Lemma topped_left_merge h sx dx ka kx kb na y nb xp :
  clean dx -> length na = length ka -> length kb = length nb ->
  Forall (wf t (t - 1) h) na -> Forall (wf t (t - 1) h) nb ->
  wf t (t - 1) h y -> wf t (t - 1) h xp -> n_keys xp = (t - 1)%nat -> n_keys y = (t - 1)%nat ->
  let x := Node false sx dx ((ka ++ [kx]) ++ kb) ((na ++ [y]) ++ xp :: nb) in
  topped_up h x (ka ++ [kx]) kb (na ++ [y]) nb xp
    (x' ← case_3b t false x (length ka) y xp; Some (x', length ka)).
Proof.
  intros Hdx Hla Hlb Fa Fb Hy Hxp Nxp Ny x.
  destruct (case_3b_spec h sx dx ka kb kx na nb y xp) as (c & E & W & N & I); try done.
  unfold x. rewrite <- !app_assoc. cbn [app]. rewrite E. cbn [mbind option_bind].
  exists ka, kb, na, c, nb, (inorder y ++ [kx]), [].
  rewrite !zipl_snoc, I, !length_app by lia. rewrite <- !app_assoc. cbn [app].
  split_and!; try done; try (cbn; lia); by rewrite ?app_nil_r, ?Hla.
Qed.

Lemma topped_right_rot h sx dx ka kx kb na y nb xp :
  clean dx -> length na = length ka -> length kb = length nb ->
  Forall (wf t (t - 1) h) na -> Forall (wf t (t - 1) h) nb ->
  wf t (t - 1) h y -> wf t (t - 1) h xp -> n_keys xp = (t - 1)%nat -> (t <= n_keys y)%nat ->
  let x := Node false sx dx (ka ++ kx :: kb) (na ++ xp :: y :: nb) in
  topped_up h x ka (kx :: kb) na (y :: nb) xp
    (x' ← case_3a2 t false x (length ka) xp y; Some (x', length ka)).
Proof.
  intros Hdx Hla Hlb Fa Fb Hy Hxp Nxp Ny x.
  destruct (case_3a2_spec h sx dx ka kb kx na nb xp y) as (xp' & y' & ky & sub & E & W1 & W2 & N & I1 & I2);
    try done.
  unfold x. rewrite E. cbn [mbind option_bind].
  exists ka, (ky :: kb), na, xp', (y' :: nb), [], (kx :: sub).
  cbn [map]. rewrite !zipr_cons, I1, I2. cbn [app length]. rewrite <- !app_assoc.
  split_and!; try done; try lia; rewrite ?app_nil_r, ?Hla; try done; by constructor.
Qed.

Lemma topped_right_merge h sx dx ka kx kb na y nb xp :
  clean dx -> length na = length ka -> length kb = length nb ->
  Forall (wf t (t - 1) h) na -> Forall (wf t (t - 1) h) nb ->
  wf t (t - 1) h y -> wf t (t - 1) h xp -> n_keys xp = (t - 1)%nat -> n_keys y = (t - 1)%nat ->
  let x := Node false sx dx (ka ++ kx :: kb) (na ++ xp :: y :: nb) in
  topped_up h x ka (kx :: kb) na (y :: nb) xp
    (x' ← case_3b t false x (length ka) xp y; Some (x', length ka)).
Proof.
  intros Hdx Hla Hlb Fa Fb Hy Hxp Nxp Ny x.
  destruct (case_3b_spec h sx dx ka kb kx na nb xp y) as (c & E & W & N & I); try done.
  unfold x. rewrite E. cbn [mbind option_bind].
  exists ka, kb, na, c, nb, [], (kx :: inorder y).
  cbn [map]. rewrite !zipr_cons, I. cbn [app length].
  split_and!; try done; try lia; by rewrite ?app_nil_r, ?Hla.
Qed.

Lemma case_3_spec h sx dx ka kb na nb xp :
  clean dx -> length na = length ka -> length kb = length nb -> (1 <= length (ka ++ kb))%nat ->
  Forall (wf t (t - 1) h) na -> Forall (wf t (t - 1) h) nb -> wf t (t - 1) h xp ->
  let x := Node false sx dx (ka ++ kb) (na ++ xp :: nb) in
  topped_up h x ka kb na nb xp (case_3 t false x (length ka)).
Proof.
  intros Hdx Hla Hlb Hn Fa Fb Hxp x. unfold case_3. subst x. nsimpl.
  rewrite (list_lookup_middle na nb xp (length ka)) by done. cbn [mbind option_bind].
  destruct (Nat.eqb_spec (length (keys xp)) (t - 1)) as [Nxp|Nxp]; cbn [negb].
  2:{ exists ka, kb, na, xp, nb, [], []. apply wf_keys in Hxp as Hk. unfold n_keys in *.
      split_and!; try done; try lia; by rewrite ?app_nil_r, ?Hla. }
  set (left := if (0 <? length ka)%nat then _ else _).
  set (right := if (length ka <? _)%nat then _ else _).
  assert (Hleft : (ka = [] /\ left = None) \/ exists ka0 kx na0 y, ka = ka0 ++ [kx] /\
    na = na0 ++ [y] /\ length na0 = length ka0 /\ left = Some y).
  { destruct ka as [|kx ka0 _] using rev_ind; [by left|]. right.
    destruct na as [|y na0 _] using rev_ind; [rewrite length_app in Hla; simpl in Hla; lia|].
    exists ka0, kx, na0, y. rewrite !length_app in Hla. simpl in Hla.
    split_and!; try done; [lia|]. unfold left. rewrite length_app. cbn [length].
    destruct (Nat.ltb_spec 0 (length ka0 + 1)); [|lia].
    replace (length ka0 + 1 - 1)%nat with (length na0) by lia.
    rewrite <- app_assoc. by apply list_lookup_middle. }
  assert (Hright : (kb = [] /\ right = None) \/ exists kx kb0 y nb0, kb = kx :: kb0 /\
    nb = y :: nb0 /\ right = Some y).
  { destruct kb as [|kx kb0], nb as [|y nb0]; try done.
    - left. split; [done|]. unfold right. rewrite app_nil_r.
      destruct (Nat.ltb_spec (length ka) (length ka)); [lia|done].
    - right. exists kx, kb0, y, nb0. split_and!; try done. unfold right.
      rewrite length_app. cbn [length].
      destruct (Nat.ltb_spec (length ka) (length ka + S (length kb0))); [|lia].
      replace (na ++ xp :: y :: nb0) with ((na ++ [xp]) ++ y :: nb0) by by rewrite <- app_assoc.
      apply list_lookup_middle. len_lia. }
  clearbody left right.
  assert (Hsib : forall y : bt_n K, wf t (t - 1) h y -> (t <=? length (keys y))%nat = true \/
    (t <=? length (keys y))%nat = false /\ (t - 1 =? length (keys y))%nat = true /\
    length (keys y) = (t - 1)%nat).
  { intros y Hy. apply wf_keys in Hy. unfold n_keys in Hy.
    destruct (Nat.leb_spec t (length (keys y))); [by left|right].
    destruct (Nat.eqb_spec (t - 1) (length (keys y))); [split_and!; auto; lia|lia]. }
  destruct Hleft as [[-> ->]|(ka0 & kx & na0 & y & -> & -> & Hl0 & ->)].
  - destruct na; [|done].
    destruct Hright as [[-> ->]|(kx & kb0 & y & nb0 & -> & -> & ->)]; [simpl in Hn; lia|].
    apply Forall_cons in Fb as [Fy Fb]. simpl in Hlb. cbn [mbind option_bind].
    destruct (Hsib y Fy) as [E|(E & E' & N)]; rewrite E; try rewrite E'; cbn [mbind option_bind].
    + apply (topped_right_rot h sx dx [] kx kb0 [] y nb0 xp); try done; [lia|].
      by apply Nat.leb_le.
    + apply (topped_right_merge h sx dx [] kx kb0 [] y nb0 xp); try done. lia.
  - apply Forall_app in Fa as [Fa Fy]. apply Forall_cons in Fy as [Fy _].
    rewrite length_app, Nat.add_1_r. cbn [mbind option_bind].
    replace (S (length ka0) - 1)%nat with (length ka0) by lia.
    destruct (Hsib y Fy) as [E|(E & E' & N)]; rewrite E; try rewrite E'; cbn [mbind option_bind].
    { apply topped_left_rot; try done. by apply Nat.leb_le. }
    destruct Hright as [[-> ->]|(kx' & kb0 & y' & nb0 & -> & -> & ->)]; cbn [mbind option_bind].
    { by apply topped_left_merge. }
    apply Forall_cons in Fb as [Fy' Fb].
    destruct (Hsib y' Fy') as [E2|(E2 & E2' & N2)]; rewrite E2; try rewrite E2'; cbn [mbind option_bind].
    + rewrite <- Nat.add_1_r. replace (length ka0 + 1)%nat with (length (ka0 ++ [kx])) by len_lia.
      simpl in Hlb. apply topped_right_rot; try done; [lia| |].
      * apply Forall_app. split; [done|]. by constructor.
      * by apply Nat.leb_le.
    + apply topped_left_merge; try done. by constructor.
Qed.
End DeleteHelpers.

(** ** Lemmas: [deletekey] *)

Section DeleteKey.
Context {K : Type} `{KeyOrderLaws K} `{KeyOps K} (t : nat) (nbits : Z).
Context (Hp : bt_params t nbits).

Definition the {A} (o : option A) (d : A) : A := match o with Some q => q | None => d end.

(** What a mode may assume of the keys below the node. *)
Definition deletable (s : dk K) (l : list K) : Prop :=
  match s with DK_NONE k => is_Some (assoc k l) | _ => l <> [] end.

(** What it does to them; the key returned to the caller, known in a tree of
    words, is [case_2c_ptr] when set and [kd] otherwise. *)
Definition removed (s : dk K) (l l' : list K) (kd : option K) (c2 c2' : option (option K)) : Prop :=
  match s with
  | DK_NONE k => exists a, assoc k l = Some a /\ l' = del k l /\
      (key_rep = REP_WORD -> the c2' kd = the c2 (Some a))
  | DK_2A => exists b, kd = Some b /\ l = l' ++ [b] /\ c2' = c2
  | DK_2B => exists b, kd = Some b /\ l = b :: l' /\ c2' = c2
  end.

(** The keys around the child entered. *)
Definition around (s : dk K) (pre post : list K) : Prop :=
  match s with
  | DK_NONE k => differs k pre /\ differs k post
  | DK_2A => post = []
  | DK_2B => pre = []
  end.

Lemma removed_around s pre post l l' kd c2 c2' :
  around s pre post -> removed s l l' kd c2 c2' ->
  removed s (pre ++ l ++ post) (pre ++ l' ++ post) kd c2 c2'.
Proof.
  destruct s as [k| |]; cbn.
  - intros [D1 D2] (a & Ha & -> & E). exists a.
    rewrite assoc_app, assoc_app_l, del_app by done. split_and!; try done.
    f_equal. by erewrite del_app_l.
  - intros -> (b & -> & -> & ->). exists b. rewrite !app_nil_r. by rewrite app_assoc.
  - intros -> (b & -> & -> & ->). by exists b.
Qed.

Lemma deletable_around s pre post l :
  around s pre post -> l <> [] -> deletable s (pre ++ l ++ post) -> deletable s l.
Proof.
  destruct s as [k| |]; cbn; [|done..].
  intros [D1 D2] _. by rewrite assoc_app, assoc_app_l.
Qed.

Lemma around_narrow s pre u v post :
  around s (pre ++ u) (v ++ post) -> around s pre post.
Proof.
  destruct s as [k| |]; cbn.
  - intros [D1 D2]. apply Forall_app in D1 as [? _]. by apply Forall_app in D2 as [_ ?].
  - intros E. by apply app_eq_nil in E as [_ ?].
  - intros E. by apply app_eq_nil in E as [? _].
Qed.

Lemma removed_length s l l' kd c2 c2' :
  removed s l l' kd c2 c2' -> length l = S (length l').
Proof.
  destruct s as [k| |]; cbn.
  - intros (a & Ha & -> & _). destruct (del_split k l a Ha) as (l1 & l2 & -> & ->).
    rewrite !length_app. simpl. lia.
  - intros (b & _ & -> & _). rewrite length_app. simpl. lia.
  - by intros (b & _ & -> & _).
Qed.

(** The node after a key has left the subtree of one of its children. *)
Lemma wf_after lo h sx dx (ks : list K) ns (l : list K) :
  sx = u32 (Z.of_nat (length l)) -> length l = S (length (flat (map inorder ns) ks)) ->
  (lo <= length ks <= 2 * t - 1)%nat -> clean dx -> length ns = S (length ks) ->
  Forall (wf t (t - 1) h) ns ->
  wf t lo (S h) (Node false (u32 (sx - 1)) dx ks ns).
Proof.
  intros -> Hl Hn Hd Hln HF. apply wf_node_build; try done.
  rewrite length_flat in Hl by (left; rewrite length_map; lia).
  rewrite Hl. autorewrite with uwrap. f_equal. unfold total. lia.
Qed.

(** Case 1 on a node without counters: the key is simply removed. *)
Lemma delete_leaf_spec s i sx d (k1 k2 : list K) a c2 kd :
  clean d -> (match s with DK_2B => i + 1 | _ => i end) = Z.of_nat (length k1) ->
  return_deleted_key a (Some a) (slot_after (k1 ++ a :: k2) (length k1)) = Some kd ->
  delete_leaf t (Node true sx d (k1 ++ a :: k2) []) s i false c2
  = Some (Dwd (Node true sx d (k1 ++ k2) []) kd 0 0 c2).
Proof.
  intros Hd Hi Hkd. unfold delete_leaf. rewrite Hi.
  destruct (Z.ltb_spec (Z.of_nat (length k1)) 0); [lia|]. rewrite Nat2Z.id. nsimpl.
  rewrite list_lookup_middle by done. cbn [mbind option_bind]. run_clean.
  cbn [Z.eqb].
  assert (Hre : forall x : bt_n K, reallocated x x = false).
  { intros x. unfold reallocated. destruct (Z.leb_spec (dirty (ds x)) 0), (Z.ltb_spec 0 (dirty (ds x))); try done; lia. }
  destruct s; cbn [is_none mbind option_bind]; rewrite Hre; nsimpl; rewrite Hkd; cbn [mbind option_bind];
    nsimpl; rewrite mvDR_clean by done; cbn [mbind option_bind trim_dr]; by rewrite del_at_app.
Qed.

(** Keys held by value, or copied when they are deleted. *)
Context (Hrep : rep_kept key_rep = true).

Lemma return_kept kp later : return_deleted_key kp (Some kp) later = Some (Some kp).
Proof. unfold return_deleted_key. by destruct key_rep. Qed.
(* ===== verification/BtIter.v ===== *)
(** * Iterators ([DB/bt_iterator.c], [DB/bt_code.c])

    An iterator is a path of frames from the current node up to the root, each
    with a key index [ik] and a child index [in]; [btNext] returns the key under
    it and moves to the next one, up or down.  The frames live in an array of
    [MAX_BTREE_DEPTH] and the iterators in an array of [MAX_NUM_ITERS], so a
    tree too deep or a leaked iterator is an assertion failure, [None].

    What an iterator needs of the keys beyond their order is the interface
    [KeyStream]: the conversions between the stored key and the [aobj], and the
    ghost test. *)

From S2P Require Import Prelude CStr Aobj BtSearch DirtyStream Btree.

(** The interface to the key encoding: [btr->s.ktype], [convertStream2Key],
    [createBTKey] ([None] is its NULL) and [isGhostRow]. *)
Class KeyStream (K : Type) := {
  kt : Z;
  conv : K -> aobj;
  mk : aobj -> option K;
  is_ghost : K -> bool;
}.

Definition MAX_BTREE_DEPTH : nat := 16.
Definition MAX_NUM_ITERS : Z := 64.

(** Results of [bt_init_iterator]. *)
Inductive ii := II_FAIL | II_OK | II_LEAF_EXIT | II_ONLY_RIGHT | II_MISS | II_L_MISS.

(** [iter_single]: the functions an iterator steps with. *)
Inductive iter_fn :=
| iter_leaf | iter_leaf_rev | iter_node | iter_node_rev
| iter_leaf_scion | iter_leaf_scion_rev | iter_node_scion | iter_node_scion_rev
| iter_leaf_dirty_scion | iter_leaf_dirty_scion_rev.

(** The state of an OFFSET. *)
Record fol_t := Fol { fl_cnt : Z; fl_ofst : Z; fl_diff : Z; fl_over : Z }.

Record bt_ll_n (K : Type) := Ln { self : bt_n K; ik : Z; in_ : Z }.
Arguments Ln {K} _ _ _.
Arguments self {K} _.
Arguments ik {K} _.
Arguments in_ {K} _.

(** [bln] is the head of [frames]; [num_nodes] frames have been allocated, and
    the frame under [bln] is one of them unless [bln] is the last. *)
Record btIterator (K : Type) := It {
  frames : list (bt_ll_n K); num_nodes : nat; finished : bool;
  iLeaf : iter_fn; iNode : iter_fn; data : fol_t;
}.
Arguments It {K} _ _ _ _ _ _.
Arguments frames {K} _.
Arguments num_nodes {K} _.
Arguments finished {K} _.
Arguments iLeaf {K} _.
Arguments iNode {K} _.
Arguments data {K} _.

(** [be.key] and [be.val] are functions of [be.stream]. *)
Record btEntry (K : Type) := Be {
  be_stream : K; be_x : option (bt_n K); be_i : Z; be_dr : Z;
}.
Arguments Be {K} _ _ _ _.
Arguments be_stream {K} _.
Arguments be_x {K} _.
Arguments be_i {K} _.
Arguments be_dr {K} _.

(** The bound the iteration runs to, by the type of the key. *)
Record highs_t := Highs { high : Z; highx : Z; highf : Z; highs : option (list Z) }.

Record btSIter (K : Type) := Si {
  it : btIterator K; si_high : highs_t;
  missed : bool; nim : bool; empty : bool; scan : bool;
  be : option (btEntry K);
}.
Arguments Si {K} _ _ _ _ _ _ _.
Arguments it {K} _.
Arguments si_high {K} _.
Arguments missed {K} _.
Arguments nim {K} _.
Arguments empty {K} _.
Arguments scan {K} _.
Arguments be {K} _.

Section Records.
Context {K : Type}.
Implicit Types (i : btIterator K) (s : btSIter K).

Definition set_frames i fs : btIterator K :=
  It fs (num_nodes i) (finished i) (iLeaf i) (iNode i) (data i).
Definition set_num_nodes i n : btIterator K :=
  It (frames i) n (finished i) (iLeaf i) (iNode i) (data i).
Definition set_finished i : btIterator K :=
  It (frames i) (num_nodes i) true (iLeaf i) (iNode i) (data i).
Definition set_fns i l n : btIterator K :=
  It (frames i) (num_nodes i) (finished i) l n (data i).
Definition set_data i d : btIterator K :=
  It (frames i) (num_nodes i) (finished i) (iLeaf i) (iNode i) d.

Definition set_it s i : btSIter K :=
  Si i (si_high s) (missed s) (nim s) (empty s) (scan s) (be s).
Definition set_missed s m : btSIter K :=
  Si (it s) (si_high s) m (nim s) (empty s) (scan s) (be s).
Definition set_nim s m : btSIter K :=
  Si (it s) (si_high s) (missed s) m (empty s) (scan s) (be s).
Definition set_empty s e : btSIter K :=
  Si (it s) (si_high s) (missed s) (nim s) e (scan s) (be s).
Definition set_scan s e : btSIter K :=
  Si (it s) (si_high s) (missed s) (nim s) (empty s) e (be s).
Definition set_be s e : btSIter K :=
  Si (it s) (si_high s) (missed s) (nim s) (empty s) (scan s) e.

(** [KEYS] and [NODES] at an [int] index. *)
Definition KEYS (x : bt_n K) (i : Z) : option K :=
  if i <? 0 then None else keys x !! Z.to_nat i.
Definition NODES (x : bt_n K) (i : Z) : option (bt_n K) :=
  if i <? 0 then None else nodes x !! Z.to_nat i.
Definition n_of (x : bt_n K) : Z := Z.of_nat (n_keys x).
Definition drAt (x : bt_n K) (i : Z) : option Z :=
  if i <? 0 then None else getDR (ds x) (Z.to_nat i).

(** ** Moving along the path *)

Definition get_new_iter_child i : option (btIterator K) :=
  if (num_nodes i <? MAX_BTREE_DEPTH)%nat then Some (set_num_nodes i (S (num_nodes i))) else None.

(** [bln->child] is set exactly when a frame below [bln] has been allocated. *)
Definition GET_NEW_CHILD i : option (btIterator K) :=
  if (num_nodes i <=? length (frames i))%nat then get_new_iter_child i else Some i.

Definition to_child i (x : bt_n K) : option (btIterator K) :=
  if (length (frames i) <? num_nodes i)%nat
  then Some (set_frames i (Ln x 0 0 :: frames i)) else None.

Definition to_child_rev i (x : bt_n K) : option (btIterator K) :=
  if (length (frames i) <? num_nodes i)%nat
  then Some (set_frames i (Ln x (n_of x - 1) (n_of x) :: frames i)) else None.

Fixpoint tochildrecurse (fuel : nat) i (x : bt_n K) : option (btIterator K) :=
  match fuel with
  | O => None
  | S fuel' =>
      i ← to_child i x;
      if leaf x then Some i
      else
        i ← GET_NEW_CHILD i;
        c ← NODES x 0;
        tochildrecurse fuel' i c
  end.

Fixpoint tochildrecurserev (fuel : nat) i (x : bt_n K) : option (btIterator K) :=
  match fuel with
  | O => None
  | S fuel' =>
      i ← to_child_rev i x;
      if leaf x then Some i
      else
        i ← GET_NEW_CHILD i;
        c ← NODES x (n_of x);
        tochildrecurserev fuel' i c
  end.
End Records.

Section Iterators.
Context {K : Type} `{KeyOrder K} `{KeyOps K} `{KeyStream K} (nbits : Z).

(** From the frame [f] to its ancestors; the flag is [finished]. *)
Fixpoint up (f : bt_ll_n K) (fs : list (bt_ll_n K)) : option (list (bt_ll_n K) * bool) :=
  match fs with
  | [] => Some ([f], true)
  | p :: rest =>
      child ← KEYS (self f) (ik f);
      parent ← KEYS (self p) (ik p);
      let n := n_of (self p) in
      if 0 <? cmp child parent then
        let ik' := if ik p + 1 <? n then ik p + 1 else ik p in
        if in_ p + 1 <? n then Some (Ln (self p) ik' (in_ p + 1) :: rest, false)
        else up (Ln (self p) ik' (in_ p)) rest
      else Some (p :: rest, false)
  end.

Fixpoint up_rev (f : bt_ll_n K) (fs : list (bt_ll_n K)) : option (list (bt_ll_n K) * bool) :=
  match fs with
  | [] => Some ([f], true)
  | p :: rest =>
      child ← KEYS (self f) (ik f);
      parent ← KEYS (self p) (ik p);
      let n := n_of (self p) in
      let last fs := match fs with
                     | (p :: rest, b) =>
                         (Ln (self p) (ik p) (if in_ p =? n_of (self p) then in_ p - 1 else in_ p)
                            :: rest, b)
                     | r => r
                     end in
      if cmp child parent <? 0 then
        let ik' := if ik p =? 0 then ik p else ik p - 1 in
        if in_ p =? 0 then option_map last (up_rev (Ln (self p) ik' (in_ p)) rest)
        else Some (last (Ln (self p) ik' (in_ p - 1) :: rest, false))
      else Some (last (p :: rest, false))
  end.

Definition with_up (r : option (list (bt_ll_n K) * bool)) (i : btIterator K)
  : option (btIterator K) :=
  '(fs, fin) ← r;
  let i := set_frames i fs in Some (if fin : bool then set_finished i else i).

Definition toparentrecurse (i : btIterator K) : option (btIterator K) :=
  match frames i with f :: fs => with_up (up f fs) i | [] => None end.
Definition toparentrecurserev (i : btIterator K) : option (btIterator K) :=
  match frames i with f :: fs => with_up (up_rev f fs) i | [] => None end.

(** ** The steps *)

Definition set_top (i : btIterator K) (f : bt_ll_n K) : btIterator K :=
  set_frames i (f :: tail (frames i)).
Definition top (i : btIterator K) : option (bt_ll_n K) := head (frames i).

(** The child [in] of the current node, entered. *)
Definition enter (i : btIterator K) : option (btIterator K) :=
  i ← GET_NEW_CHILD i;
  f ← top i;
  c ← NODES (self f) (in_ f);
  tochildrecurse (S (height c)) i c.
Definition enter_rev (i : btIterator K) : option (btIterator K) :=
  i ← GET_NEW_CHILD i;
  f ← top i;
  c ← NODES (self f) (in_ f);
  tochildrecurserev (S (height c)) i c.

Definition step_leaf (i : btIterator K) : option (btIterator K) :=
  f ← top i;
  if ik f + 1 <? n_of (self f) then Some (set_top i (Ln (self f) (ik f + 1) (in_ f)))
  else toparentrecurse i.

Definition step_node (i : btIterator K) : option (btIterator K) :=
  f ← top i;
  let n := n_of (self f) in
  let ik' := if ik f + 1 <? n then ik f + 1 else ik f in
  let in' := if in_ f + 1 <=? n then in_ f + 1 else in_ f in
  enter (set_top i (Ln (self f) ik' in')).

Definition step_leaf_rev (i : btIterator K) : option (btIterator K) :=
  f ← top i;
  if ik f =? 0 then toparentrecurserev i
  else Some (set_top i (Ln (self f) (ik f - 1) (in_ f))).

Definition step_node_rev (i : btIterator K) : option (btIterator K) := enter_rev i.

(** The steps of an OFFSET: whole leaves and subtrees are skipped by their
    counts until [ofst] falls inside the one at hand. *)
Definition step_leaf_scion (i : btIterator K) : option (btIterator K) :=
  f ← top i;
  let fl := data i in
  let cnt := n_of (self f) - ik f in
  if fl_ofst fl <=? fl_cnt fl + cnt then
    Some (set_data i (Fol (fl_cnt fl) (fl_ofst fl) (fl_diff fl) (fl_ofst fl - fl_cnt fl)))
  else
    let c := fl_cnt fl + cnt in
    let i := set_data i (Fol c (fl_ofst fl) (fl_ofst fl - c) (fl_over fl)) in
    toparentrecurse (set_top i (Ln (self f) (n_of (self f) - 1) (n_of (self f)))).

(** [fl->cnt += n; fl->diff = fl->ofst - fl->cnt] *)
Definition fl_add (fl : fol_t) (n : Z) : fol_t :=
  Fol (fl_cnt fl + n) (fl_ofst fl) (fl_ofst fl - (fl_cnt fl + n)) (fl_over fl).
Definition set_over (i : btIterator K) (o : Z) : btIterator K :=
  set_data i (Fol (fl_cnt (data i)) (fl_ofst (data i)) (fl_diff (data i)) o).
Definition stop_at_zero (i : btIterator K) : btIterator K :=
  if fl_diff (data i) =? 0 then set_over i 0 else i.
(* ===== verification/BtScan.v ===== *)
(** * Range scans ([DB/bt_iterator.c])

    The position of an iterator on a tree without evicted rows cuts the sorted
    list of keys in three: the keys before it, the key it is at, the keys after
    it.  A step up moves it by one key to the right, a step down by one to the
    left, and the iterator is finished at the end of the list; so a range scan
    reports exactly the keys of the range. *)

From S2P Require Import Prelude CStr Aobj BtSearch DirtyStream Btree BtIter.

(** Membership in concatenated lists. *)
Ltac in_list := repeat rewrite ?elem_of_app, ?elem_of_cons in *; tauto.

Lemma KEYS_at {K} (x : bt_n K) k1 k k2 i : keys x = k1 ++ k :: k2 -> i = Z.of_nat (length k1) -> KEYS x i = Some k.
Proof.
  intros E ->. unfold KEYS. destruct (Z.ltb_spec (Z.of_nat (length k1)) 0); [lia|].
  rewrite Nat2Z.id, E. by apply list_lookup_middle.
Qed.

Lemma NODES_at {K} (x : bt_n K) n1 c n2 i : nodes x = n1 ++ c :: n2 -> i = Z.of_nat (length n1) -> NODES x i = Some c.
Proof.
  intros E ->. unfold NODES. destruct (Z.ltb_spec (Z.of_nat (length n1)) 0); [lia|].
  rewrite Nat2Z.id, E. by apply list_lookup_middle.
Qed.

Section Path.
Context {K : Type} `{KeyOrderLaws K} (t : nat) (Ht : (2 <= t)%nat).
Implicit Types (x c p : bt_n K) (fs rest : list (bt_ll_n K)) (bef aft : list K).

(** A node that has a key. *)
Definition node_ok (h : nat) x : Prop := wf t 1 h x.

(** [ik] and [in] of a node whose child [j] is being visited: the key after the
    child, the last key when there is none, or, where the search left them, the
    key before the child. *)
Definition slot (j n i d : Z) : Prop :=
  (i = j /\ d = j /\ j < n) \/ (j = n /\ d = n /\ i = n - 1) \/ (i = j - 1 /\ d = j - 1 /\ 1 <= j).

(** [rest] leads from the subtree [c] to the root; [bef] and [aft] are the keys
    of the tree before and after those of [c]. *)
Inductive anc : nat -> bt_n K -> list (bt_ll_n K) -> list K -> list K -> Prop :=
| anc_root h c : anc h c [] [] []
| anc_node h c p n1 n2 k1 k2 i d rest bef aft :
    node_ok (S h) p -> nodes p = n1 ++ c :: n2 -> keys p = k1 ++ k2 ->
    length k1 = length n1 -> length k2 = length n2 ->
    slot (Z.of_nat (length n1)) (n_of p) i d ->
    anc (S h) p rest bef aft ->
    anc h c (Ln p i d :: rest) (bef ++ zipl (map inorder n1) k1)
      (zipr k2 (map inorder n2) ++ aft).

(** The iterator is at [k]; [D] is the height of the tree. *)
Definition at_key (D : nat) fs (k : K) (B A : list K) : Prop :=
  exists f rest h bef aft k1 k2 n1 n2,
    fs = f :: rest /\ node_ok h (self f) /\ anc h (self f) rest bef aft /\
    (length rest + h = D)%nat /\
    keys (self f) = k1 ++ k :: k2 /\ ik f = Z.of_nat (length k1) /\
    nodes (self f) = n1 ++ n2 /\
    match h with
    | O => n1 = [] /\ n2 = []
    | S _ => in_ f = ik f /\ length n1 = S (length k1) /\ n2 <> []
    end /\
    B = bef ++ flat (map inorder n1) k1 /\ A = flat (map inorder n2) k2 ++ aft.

━━━━━━━━

§ THE TASK:
From the records above, print exactly the lines that run from the line with "nb = y :: nb0 /\ right = Some y)." to the line with "replace (na ++", inclusive.

§ FINAL ANSWER:
    nb = y :: nb0 /\ right = Some y).
  { destruct kb as [|kx kb0], nb as [|y nb0]; try done.
    - left. split; [done|]. unfold right. rewrite app_nil_r.
      destruct (Nat.ltb_spec (length ka) (length ka)); [lia|done].
    - right. exists kx, kb0, y, nb0. split_and!; try done. unfold right.
      rewrite length_app. cbn [length].
      destruct (Nat.ltb_spec (length ka) (length ka + S (length kb0))); [|lia].
      replace (na ++ xp :: y :: nb0) with ((na ++ [xp]) ++ y :: nb0) by by rewrite <- app_assoc.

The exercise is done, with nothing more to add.